OWASP's Excessive Agency category is especially relevant for SecOps agents. The danger is not merely that the model says something wrong. The danger is that the system gives it too much functionality, too much permission, or too much autonomy.

In interviews, I would ask:

  • What AI risks would you explicitly design out of the platform?
  • Which ones would you detect and contain?
  • Which ones would you accept with compensating controls?
  • How would you explain those decisions to a CISO?

That last question matters.

Security leadership is translation work.

Scorecard 3: SecOps workflow depth.

AI-native security products fail when they do not understand how analysts work.

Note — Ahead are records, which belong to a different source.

(** X18: [executeSoqlQuery] reads [result.result.records] off whatever the
    CLI printed.  When the output is an object without a [result] field
    (the error payload the CLI prints with --json), the tool fails with a
    TypeError about [records], and the payload is lost; when [result] is an
    object, the tool returns its [records] array, or an empty array when
    there is no such field. *)
Theorem soql_records_or_type_error
    (w : World) (st st1 : State) (sourcePath sObject selectClause : string)
    (targetOrg where_ : option string) (limit : option number)
    (orderBy : option string) (sfCommand : string) (r : ExecResult)
    (props : list (string * JsValue number)) :
  let query := soql_query sObject selectClause where_ limit orderBy in
  let outcome :=
    (executeSoqlQuery w sourcePath sObject selectClause targetOrg where_ limit
       orderBy st).1 in
  buildSfCommand w ("sf data query --query " +:+ dquote +:+ query +:+ dquote)
    targetOrg (Some sourcePath) st = (Ok sfCommand, st1) →
  project_child_reports w st1 sfCommand sourcePath r →
  exec_stdout r ≠ "" →
  JSON_parse (exec_stdout r) = Some (JObject props) →
  (lookup_prop "result" props = None →
     outcome = Ok (Rejected (TypeError
                 "Cannot read properties of undefined (reading 'records')")))
  ∧ (∀ inner items,
       lookup_prop "result" props = Some (JObject inner) →
       lookup_prop "records" inner = Some (JArray items) →
       outcome = Ok (Resolved (Some (JArray items))))
  ∧ (∀ inner,
       lookup_prop "result" props = Some (JObject inner) →
       lookup_prop "records" inner = None →
       outcome = Ok (Resolved (Some (JArray [])))).
Proof.
  intros query outcome Hbuild Hr Hout Hparse.
  assert (Houtcome : outcome = match records_of (JObject props) with
                               | Ok b => Ok (Resolved b)
                               | Throw e => Ok (Rejected e)
                               end).
  { unfold outcome, executeSoqlQuery. cbv zeta. fold query.
    rewrite (async_bind_outcome _ _ _ _ _ Hbuild), (records_tail _ _ _ _ _ Hr).
    unfold executeSfCommandInProject_callback, parsed_stdout.
    rewrite (truthy_nonempty _ Hout), Hparse. reflexivity. }
  rewrite Houtcome. unfold records_of, get_field, bind_result.
  split; [|split].
  - intros ->. reflexivity.
  - intros inner items -> . simpl. intros ->. reflexivity.
  - intros inner -> . simpl. intros ->. reflexivity.
Qed.

(** X19: [executeSoqlQueryRaw] refuses an empty or blank query before
    anything else: the promise is rejected with "Query cannot be empty",
    the configuration is not read and no command is run. *)
Theorem blank_query_is_rejected_at_once
    (w : World) (st : State) (sourcePath query : string) (targetOrg : option string) :
  all_space query = true →
  executeSoqlQueryRaw w sourcePath query targetOrg st
    = (Ok (Rejected (Error "Query cannot be empty")), st).
Proof.
  intros Hblank. unfold executeSoqlQueryRaw, async. rewrite blank_path, Hblank.
  reflexivity.
Qed.

(** X20: [executeSoslQuery] with neither a query nor a file (absent or
    empty) is rejected with "Either query or file must be provided" and
    does nothing else; with both, the query is used and the file ignored. *)
Theorem sosl_needs_a_query_or_a_file
    (w : World) (st : State) (sourcePath : string)
    (targetOrg query file file' : option string) :
  (given query = false → given file = false →
     executeSoslQuery w sourcePath targetOrg query file st
       = (Ok (Rejected (Error "Either query or file must be provided")), st))
  ∧ (given query = true →
     executeSoslQuery w sourcePath targetOrg query file st
       = executeSoslQuery w sourcePath targetOrg query file' st).
Proof.
  unfold executeSoslQuery, async, bind, throw. split.
  - intros -> ->. reflexivity.
  - intros ->. reflexivity.
Qed.

(** X21: output of the search command that is not JSON does not fail
    [executeSoslQuery]: whenever the raw invoker resolves with a text, the
    tool resolves too, with the parsed value, or with
    [{searchRecords: [], rawOutput: text}] when the text does not parse. *)
Theorem sosl_wraps_unparseable_output
    (w : World) (st st1 : State) (sourcePath : string)
    (targetOrg query file : option string) (sfCommand text : string) :
  let base :=
    if given query
    then "sf data search --query " +:+ dquote +:+ text_of query +:+ dquote
    else "sf data search --file " +:+ dquote +:+ text_of file +:+ dquote in
  given query || given file = true →
  buildSfCommand w base targetOrg (Some sourcePath) st = (Ok sfCommand, st1) →
  (executeSfCommandInProjectRaw w sfCommand sourcePath st1).1 = Ok (Resolved text) →
  (executeSoslQuery w sourcePath targetOrg query file st).1
    = Ok (Resolved match JSON_parse text with
                   | Some parsed => parsed
                   | None => JObject [("searchRecords", JArray []);
                                      ("rawOutput", JString text)]
                   end).
Proof.
  intros base Hgiven Hbuild Hraw. unfold executeSoslQuery.
  assert (Hcmd : (if given query then
                    buildSfCommand w
                      ("sf data search --query " +:+ dquote +:+ text_of query +:+ dquote)
                      targetOrg (Some sourcePath)
                  else if given file then
                    buildSfCommand w
                      ("sf data search --file " +:+ dquote +:+ text_of file +:+ dquote)
                      targetOrg (Some sourcePath)
                  else throw (Error "Either query or file must be provided")) st
                 = (Ok sfCommand, st1)).
  { unfold base in Hbuild. destruct (given query); [exact Hbuild|].
    simpl in Hgiven. rewrite Hgiven. exact Hbuild. }
  rewrite (async_bind_outcome _ _ _ _ _ Hcmd).
  unfold try_catch, await, bind, ret.
  destruct (executeSfCommandInProjectRaw w sfCommand sourcePath st1) as [[p|e] st2];
    simpl in Hraw; [|discriminate].
  injection Hraw as ->. simpl.
  destruct (JSON_parse text); reflexivity.
Qed.


End MoreQueries.

(** ** The default org of the project *)

Section MoreDefaults.
Context `{rt : Runtime}.

Lemma getDefaultUsername_configured (w : World) (st : State) (projectPath content : string)
    (config : JsValue number) (field : Value) :
  let configPath := path_join [path_resolve projectPath; ".sfdx"; "sfdx-config.json"] in
  fs_existsSync w configPath = true →
  fs_readFileSync w configPath = Ok content →
  JSON_parse content = Some config →
  get_field config "defaultusername" = Ok field →
  ∃ st', getDefaultUsername w projectPath st = (Ok field, st').
Proof.
  intros configPath Hex Hread Hparse Hfield.
  unfold getDefaultUsername, try_catch, bind. fold configPath.
  rewrite existsSync_run, Hex. simpl.
  unfold readFileSync, bind, emit, lift, ret. rewrite Hread.
  unfold JSON_parse_or_throw. rewrite Hparse, Hfield. eauto.
Qed.

(** X14: without a usable target, and with a project path, the builder
    takes the org from the [defaultusername] field of the project's
    configuration: a string that is not blank is appended as the target,
    as it is; a value that is truthy but not a string makes the builder
    throw a TypeError, since it calls [trim] on it. *)
Theorem buildSfCommand_uses_the_configured_org
    (w : World) (st : State) (baseCommand sourcePath content : string)
    (targetOrg : option string) (props : list (string * JsValue number)) :
  let configPath := path_join [path_resolve sourcePath; ".sfdx"; "sfdx-config.json"] in
  let outcome := (buildSfCommand w baseCommand targetOrg (Some sourcePath) st).1 in
  no_target targetOrg = true →
  sourcePath ≠ "" →
  fs_existsSync w configPath = true →
  fs_readFileSync w configPath = Ok content →
  JSON_parse content = Some (JObject props) →
  (∀ u, lookup_prop "defaultusername" props = Some (JString u) →
        no_target (Some u) = false →
        let command := baseCommand +:+ " --target-org " +:+ u in
        outcome = Ok (if includes command "--json" then command
                      else command +:+ " --json"))
  ∧ (∀ v, lookup_prop "defaultusername" props = Some v →
          truthy_value (Some v) = true →
          (∀ u, v ≠ JString u) →
          outcome = Throw (TypeError "orgToUse.trim is not a function")).
Proof.
  intros configPath outcome Hno Hpath Hex Hread Hparse.
  destruct (buildSfCommand_cases w st baseCommand targetOrg (Some sourcePath))
    as (orgToUse & st' & Hsel & Hcases).
  fold outcome in Hcases.
  assert (Horg : orgToUse = lookup_prop "defaultusername" props).
  { destruct (getDefaultUsername_configured w st sourcePath content (JObject props)
                (lookup_prop "defaultusername" props) Hex Hread Hparse eq_refl)
      as (st'' & Hdefault).
    unfold select_org in Hsel. rewrite Hno in Hsel.
    destruct sourcePath as [|c path]; [congruence|]. congruence. }
  rewrite Hcases, Horg. split.
  - intros u -> Hu command. simpl in Hu. apply orb_false_iff in Hu as [Hs Ht].
    apply negb_false_iff in Hs, Ht. simpl. rewrite Hs, Ht. fold command.
    destruct (includes command "--json"); reflexivity.
  - intros v -> Hv Hother. rewrite Hv.
    destruct v as [| b | n | s | items | props']; try reflexivity.
    destruct (Hother s eq_refl).
Qed.

End MoreDefaults.

(** ** The authenticated orgs *)

Section MoreOrgs.
Import Orgs.

Lemma names_describe (sf : SfCore) (targetOrg : string) (auth : OrgAuthorization) :
  names_org targetOrg (describe sf auth) = names_auth targetOrg auth.
Proof.
  unfold names_org, names_auth, describe.
  destruct (and_then _ _); reflexivity.
Qed.

Lemma existsb_describe (sf : SfCore) (targetOrg : string) (auths : list OrgAuthorization) :
  existsb (names_org targetOrg) (map (describe sf) auths)
  = existsb (names_auth targetOrg) auths.
Proof.
  induction auths as [|a l IH]; simpl; [reflexivity|].
  rewrite names_describe, IH. reflexivity.
Qed.

Lemma find_describe (sf : SfCore) (targetOrg : string) (auths : list OrgAuthorization) :
  List.find (names_org targetOrg) (map (describe sf) auths)
  = describe sf <$> List.find (names_auth targetOrg) auths.
Proof.
  induction auths as [|a l IH]; simpl; [reflexivity|].
  rewrite names_describe. destruct (names_auth targetOrg a); [reflexivity | exact IH].
Qed.

Lemma find_existsb {A} (f : A → bool) (l : list A) :
  existsb f l = match List.find f l with Some _ => true | None => false end.
Proof.
  induction l as [|a l IH]; simpl; [reflexivity|]. destruct (f a); [reflexivity | exact IH].
Qed.

Lemma array_includes_In (l : list string) (x : string) :
  array_includes l x = true ↔ In x l.
Proof.
  unfold array_includes. rewrite existsb_exists. split.
  - intros (y & Hin & Heq). apply String.eqb_eq in Heq. subst. exact Hin.
  - intros Hin. exists x. split; [exact Hin | apply String.eqb_refl].
Qed.

Lemma names_auth_spec (targetOrg : string) (auth : OrgAuthorization) :
  names_auth targetOrg auth = true
  ↔ username auth = targetOrg ∨ ∃ l, aliases auth = Some l ∧ In targetOrg l.
Proof.
  unfold names_auth. rewrite orb_true_iff, String.eqb_eq.
  destruct (aliases auth) as [l|].
  - rewrite array_includes_In. split; (intros [H|H]; [left; exact H | right]).
    + exists l. auto.
    + destruct H as (l' & [= <-] & H). exact H.
  - split; (intros [H|H]; [left; exact H | exfalso]); [discriminate|].
    destruct H as (l' & H & _). discriminate.
Qed.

A leader does not need to have spent their whole career as a SOC analyst, but they should understand the shape of the workflow:

  • alert intake;
  • deduplication;
  • enrichment;
  • triage;
  • severity assessment;
  • evidence collection;
  • investigation timeline;
  • containment recommendation;
  • escalation;
  • case notes;
  • post-incident learning;
  • detection improvement.

Ask the candidate where AI helps.

Then ask where it should stay quiet.

Good answers usually sound like:

  • summarization is useful if citations are attached;
  • enrichment is useful if sources and confidence are visible;
  • investigation planning is useful if the analyst can edit the plan;
  • containment recommendations are useful if approval gates are explicit;
  • detection suggestions are useful if they ship with test cases;
  • ticket drafting is useful if it does not invent facts.

Weak answers treat the analyst as a rubber stamp.

That is not leadership.

That is a product trust problem waiting to become a sales problem.

Scorecard 4: delivery rhythm.

AI security teams can become research-shaped very quickly.

Research is valuable.

Shipping is how trust compounds.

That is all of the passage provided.